(* ===== verification/SkipSpec.v ===== *)
(** * The skip list's invariant, and search

    [skrep]: every level is a circular chain of nodes, sorted by key, and a
    sublist of the level below; the bottom level is linked backwards too. *)

From stdpp Require Import gmap numbers sorting list.
From S2P Require Import Prelude CAlloc Chain SkipList SkipRep.

Local Open Scope Z_scope.

(** What the list relies on of the client's comparison: a total preorder,
    reported by sign. *)
Class KeyOrder {K : Type} (cmp : K → K → Z) : Prop := {
  cmp_refl : ∀ a, cmp a a = 0;
  cmp_opp : ∀ a b, Z.sgn (cmp b a) = - Z.sgn (cmp a b);
  cmp_le_trans : ∀ a b c, cmp a b ≤ 0 → cmp b c ≤ 0 → cmp a c ≤ 0;
}.

Lemma cmp_flip {K} (cmp : K → K → Z) `{!KeyOrder cmp} a b : cmp a b ≤ 0 ↔ 0 ≤ cmp b a.
Proof. pose proof (cmp_opp a b). destruct (cmp a b), (cmp b a); simpl in *; lia. Qed.

Section keys.
Context {K : Type} (cmp : K → K → Z) `{!KeyOrder cmp} (get_key : Z → K) (ob : Z → Z).
Implicit Types (l : list Z) (k : K) (ls : nat → list Z).

(** The key of the object at a node. *)
Definition kof (x : Z) : K := get_key (ob x).
Definition key_le (x y : Z) : Prop := cmp (kof x) (kof y) ≤ 0.

#[global] Instance key_le_preorder : PreOrder key_le.
Proof.
  split; [intros x; unfold key_le; by rewrite cmp_refl|].
  intros x y z. apply cmp_le_trans.
Qed.

(** The two cuts of a level, and its matches. *)
Definition below k l : list Z := filter (λ x, 0 < cmp k (kof x)) l.
Definition from k l : list Z := filter (λ x, ¬ 0 < cmp k (kof x)) l.
Definition upto k l : list Z := filter (λ x, 0 ≤ cmp k (kof x)) l.
Definition above k l : list Z := filter (λ x, ¬ 0 ≤ cmp k (kof x)) l.
Definition matching k l : list Z := filter (λ x, cmp k (kof x) = 0) l.

Lemma cut_below k l : StronglySorted key_le l → l = below k l ++ from k l.
Proof.
  intros Hl. apply (sorted_cut key_le); [done|]. unfold key_le. intros x y Hxy Hy.
  destruct (decide (cmp k (kof x) ≤ 0)) as [Hk|]; [|lia].
  pose proof (cmp_le_trans _ _ _ Hk Hxy). lia.
Qed.

Lemma cut_upto k l : StronglySorted key_le l → l = upto k l ++ above k l.
Proof.
  intros Hl. apply (sorted_cut key_le); [done|]. unfold key_le. intros x y Hxy Hy.
  apply (cmp_flip cmp) in Hy. apply (cmp_flip cmp). by eapply cmp_le_trans.
Qed.

(** The first match of a sorted level is the first element from the key on. *)
Lemma first_match k l :
  StronglySorted key_le l →
  head (matching k l) = match from k l with
                        | x :: _ => if decide (cmp k (kof x) = 0) then Some x else None
                        | [] => None
                        end.
Proof.
  intros Hl. rewrite (cut_below k l Hl) at 1. unfold matching. rewrite filter_app.
  assert (filter (λ x, cmp k (kof x) = 0) (below k l) = []) as Hb.
  { apply list_nil_subseteq. intros x [Hx [Hx' _]%list_elem_of_filter]%list_elem_of_filter. lia. }
  rewrite Hb. simpl. destruct (from k l) as [|x r] eqn:Hf; [done|]. rewrite filter_cons.
  case_decide as Hx; [done|].
  assert (filter (λ x, cmp k (kof x) = 0) r = []) as Hr; [|by rewrite Hr].
  assert (StronglySorted key_le (x :: r)) as [_ Hxr]%StronglySorted_inv.
  { rewrite <-Hf. eapply sublist_sorted; [|exact Hl]. apply sublist_filter. }
  assert (¬ 0 < cmp k (kof x)) as Hk.
  { assert (x ∈ from k l) as [? _]%list_elem_of_filter; [|done]. rewrite Hf. set_solver. }
  apply list_nil_subseteq. intros y [Hy Hin]%list_elem_of_filter.
  rewrite Forall_forall in Hxr. pose proof (Hxr y Hin) as Hxy. unfold key_le in Hxy.
  assert (cmp (kof y) k ≤ 0) as Hyk by (apply (cmp_flip cmp); lia).
  pose proof (cmp_le_trans _ _ _ Hxy Hyk) as Hxk. apply (cmp_flip cmp) in Hxk. lia.
Qed.

(** ** Insertion and removal in one level *)

Definition ins (x : Z) l : list Z := upto (kof x) l ++ x :: above (kof x) l.

Definition del k l : list Z :=
  below k l ++ match from k l with
               | x :: r => if decide (cmp k (kof x) = 0) then r else x :: r
               | [] => []
               end.

Lemma ins_perm x l : StronglySorted key_le l → ins x l ≡ₚ x :: l.
Proof. intros Hl. unfold ins. rewrite <-Permutation_middle. by rewrite <-cut_upto. Qed.

Lemma ins_sorted x l : StronglySorted key_le l → StronglySorted key_le (ins x l).
Proof.
  intros Hl.
  assert (∀ l', l' `sublist_of` l → StronglySorted key_le l') as Hsub by (intros; by eapply sublist_sorted).
  assert (∀ y, y ∈ upto (kof x) l → key_le y x) as Hlow.
  { intros y [Hy _]%list_elem_of_filter. unfold key_le. by apply (cmp_flip cmp). }
  assert (∀ y, y ∈ above (kof x) l → key_le x y) as Hhigh.
  { intros y [Hy _]%list_elem_of_filter. unfold key_le. lia. }
  apply sorted_app_intro; [apply Hsub, sublist_filter|..].
  - constructor; [apply Hsub, sublist_filter|]. apply Forall_forall. auto.
  - intros y z Hy [->|Hz]%elem_of_cons; [by apply Hlow|]. transitivity x; [by apply Hlow|by apply Hhigh].
Qed.

Lemma ins_sub x l1 l2 : l1 `sublist_of` l2 → ins x l1 `sublist_of` ins x l2.
Proof.
  intros Hs. apply sublist_app; [|apply sublist_skip]; by apply sublist_filter_mono.
Qed.

Lemma ins_sub_l x l1 l2 : StronglySorted key_le l1 → l1 `sublist_of` l2 → l1 `sublist_of` ins x l2.
Proof.
  intros Hl Hs. etrans; [|apply ins_sub, Hs]. rewrite (cut_upto (kof x) l1 Hl) at 1.
  apply sublist_app; [done|]. by apply sublist_cons.
Qed.

(** Removal takes out the first match, or nothing. *)
Lemma del_cases k l :
  StronglySorted key_le l →
  (matching k l = [] ∧ del k l = l) ∨
  (∃ x r, from k l = x :: r ∧ cmp k (kof x) = 0 ∧ l = below k l ++ x :: r ∧ del k l = below k l ++ r).
Proof.
  intros Hl. pose proof (first_match k l Hl) as Hm. pose proof (cut_below k l Hl) as Hc. unfold del.
  destruct (from k l) as [|x r].
  - left. rewrite <-Hc. by destruct (matching k l).
  - destruct (decide (cmp k (kof x) = 0)).
    + right. by exists x, r.
    + left. rewrite <-Hc. by destruct (matching k l).
Qed.

Lemma del_sublist k l : StronglySorted key_le l → del k l `sublist_of` l.
Proof.
  intros Hl. destruct (del_cases k l Hl) as [[_ ->]|(x & r & _ & _ & Hx & ->)]; [done|].
  rewrite Hx at 2. apply sublist_app; [done|]. by apply sublist_cons.
Qed.

Lemma del_sub k l1 l2 :
  StronglySorted key_le l2 → l1 `sublist_of` l2 → del k l1 `sublist_of` del k l2.
Proof.
  intros Hl2 Hs. assert (StronglySorted key_le l1) as Hl1 by by eapply sublist_sorted.
  assert (from k l1 `sublist_of` from k l2) as Hf by by apply sublist_filter_mono.
  pose proof (first_match k l1 Hl1) as Hm1. pose proof (first_match k l2 Hl2) as Hm2.
  unfold del. apply sublist_app; [by apply sublist_filter_mono|].
  assert (matching k l1 `sublist_of` matching k l2) as Hm by by apply sublist_filter_mono.
  destruct (from k l2) as [|y r2]; [apply sublist_nil_r in Hf; by rewrite Hf|].
  destruct (from k l1) as [|x r1]; [apply sublist_nil_l|].
  destruct (decide (cmp k (kof x) = 0)) as [Hx|Hx].
  - rewrite decide_True.
    + apply sublist_cons_r in Hf as [Hf|(? & [= -> ->] & Hf)]; [|done].
      etrans; [|exact Hf]. by apply sublist_cons.
    + destruct (decide (cmp k (kof y) = 0)); [done|]. destruct (matching k l2); [|done].
      apply sublist_nil_r in Hm. by rewrite Hm in Hm1.
  - destruct (decide (cmp k (kof y) = 0)); [|done].
    apply sublist_cons_r in Hf as [Hf|(? & [= -> ->] & Hf)]; [done|]. done.
Qed.

(** ** All levels *)

Definition levels_ok ls : Prop := ∀ i, ls (S i) `sublist_of` ls i.

Lemma levels_le ls i j : levels_ok ls → (i ≤ j)%nat → ls j `sublist_of` ls i.
Proof. intros Hls Hij. induction Hij as [|j _ IH]; [done|]. etrans; [apply Hls|done]. Qed.

(** The first match of the highest of the levels below [i] that has one. *)
Fixpoint top_match (ls : nat → list Z) k (i : nat) : option Z :=
  match i with
  | O => None
  | S i => match head (matching k (ls i)) with Some x => Some x | None => top_match ls k i end
  end.

Lemma top_match_some ls k i x : levels_ok ls → top_match ls k i = Some x → x ∈ ls 0%nat ∧ cmp k (kof x) = 0.
Proof.
  intros Hls. induction i as [|i IH]; simpl; [done|].
  destruct (head (matching k (ls i))) as [y|] eqn:Hy; [|done]. intros [= ->].
  assert (x ∈ matching k (ls i)) as [Hx Hin]%list_elem_of_filter.
  { destruct (matching k (ls i)); simplify_eq/=. set_solver. }
  split; [|done]. eapply sublist_subseteq; [apply levels_le; [done|lia]|done].
Qed.

(** Nothing is found only when there is nothing to find. *)
Lemma top_match_none ls k i :
  top_match ls k i = None → (0 < i)%nat → ∀ x, x ∈ ls 0%nat → cmp k (kof x) ≠ 0.
Proof.
  intros Hn Hi x Hx Hk. induction i as [|i IH]; [lia|]. simpl in Hn.
  destruct (head (matching k (ls i))) as [y|] eqn:Hy; [done|]. destruct i as [|i]; [|apply IH; [done|lia]].
  assert (x ∈ matching k (ls 0%nat)) as Hm by (by apply list_elem_of_filter).
  destruct (matching k (ls 0%nat)); [set_solver|done].
Qed.

(** ** The representation *)

Record skrep (h : gmap Z sknode) (hd : Z) (ml : nat) ls : Prop := {
  sr_head : hd ≠ NULL;
  sr_paths : ∀ i, (i < ml)%nat → path (nxt h i) hd (ls i) hd;
  sr_high : ∀ i, (ml ≤ i)%nat → ls i = [];
  sr_levels : levels_ok ls;
  sr_nodup : NoDup (hd :: ls 0%nat);
  sr_prev : path (prv h) hd (reverse (ls 0%nat)) hd;
  sr_sorted : StronglySorted key_le (ls 0%nat);
  sr_objs : objs_at h ob (ls 0%nat);
  sr_nonnull : ∀ x, x ∈ ls 0%nat → ob x ≠ NULL ∧ x ≠ NULL;
}.

Section levels.
Context (h : gmap Z sknode) (hd : Z) (ml : nat) (ls : nat → list Z) (R : skrep h hd ml ls).

Lemma level_sub i : ls i `sublist_of` ls 0%nat.
Proof using R. apply levels_le; [apply R|lia]. Qed.

Lemma level_sorted i : StronglySorted key_le (ls i).
Proof using R. eapply sublist_sorted; [apply level_sub|apply R]. Qed.

Lemma level_nodup i : NoDup (hd :: ls i).
Proof using R. eapply sublist_NoDup; [apply R|apply sublist_skip, level_sub]. Qed.

Lemma level_objs i : objs_at h ob (ls i).
Proof using R. intros x Hx. apply R. eapply sublist_subseteq; [apply level_sub|done]. Qed.

Lemma level_length i : (length (ls i) ≤ length (ls 0%nat))%nat.
Proof using R. apply sublist_length, level_sub. Qed.

Lemma below_down k i j x : (i ≤ j)%nat → x ∈ hd :: below k (ls j) → x ∈ hd :: below k (ls i).
Proof using R.
  intros Hij. rewrite !elem_of_cons. intros [->|Hx]; [by left|right].
  eapply sublist_subseteq; [apply sublist_filter_mono|exact Hx]. apply levels_le; [apply R|done].
Qed.

Lemma upto_down k i j x : (i ≤ j)%nat → x ∈ hd :: upto k (ls j) → x ∈ hd :: upto k (ls i).
Proof using R.
  intros Hij. rewrite !elem_of_cons. intros [->|Hx]; [by left|right].
  eapply sublist_subseteq; [apply sublist_filter_mono|exact Hx]. apply levels_le; [apply R|done].
Qed.

End levels.

(** ** Search *)

Section search.
Context {W : Type} `{!Alloc W, !Rand W}.
Implicit Types (s : skmem K W).

(** Search and deletion stop at the first key that is not smaller. *)
Lemma wp_advance_below fuel k hd l i node Q s :
  StronglySorted key_le l → path (nxt (sk_nodes s) i) hd l hd → hd ∉ l → objs_at (sk_nodes s) ob l →
  node ∈ hd :: below k l → (length l < fuel)%nat → Q (cursor hd (below k l)) s →
  wp (advance fuel hd i (λ obj, bool_decide (cmp k (get_key obj) <= 0)) node) Q s.
Proof.
  intros Hs Hp Hhd Ho Hn Hfuel HQ. pose proof (cut_below k l Hs) as Hcut. rewrite Hcut in Hp, Ho, Hhd.
  eapply wp_advance; [exact Hp|exact Hhd|exact Ho|done|..]; [| | |done].
  - intros x [Hx _]%list_elem_of_filter. apply bool_decide_false. unfold kof in Hx. lia.
  - intros x Hx. apply bool_decide_true.
    assert (x ∈ from k l) as [? _]%list_elem_of_filter; [|unfold kof in *; lia].
    destruct (from k l); simplify_eq/=. set_solver.
  - assert (length (below k l) ≤ length l)%nat; [|lia]. apply sublist_length, sublist_filter.
Qed.

Lemma wp_search_levels fuel k hd ml ls i node Q s :
  skrep (sk_nodes s) hd ml ls → (i ≤ ml)%nat → (length (ls 0%nat) < fuel)%nat →
  (∀ j, (j < i)%nat → node ∈ hd :: below k (ls j)) →
  (i = O → node = cursor hd (below k (ls 0%nat))) →
  match top_match ls k i with
  | Some x => Q (ob x, x) s
  | None => Q (NULL, cursor hd (below k (ls 0%nat))) s
  end →
  wp (search_levels fuel hd cmp get_key k i node) Q s.
Proof.
  intros R. revert node. induction i as [|i IH]; intros node Hi Hfuel Hnode Hzero HQ; simpl in *.
  { rewrite Hzero by done. by apply wp_ret. }
  pose proof (level_sorted _ _ _ _ R i) as Hs. pose proof (cut_below k _ Hs) as Hcut.
  pose proof (sr_paths _ _ _ _ R i) as Hp. rewrite Hcut in Hp.
  assert (hd ∉ ls i) as Hhd by (by pose proof (level_nodup _ _ _ _ R i) as [? _]%NoDup_cons).
  pose proof (level_objs _ _ _ _ R i) as Ho. rewrite Hcut in Ho.
  rewrite (first_match k _ Hs) in HQ.
  apply wp_bind. eapply wp_advance_below; [exact Hs|by apply R|done|by eapply level_objs|by apply Hnode; lia|..].
  - pose proof (level_length _ _ _ _ R i). lia.
  - set (c := cursor hd (below k (ls i))).
    assert (match top_match ls k i with
      | Some x => Q (ob x, x) s
      | None => Q (NULL, cursor hd (below k (ls 0%nat))) s
      end → wp (search_levels fuel hd cmp get_key k i c) Q s) as Hrest.
    { intros HQ'. apply IH; [lia|done|..]; [|by intros ->|done].
      intros j Hj. eapply (below_down _ _ _ _ R k j i); [lia|]. apply cursor_elem. }
    apply wp_bind. eapply wp_get_link; [by eapply path_next, Hp|].
    destruct (from k (ls i)) as [|x r] eqn:Hfr; cbn [follow head default from_option id].
    + rewrite bool_decide_true by done. by apply Hrest.
    + assert (x ∈ ls i) as Hx by (rewrite Hcut; set_solver).
      unfold follow. simpl. rewrite bool_decide_false by set_solver. apply wp_bind.
      destruct (Ho x) as (n & Hn & Hob); [set_solver|]. eapply wp_get_node; [done|]. rewrite Hob.
      unfold kof in HQ. case_bool_decide as Hk.
      * rewrite decide_True in HQ by done. by apply wp_ret.
      * rewrite decide_False in HQ by done. by apply Hrest.
Qed.

End search.
End keys.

---+---

• Task: Write down again the exact lines running from the beginning of the data to the line containing "reported by sign. *)", with both ends included.

• The completed task:
(* ===== verification/SkipSpec.v ===== *)
(** * The skip list's invariant, and search

    [skrep]: every level is a circular chain of nodes, sorted by key, and a
    sublist of the level below; the bottom level is linked backwards too. *)

From stdpp Require Import gmap numbers sorting list.
From S2P Require Import Prelude CAlloc Chain SkipList SkipRep.

Local Open Scope Z_scope.

(** What the list relies on of the client's comparison: a total preorder,
    reported by sign. *)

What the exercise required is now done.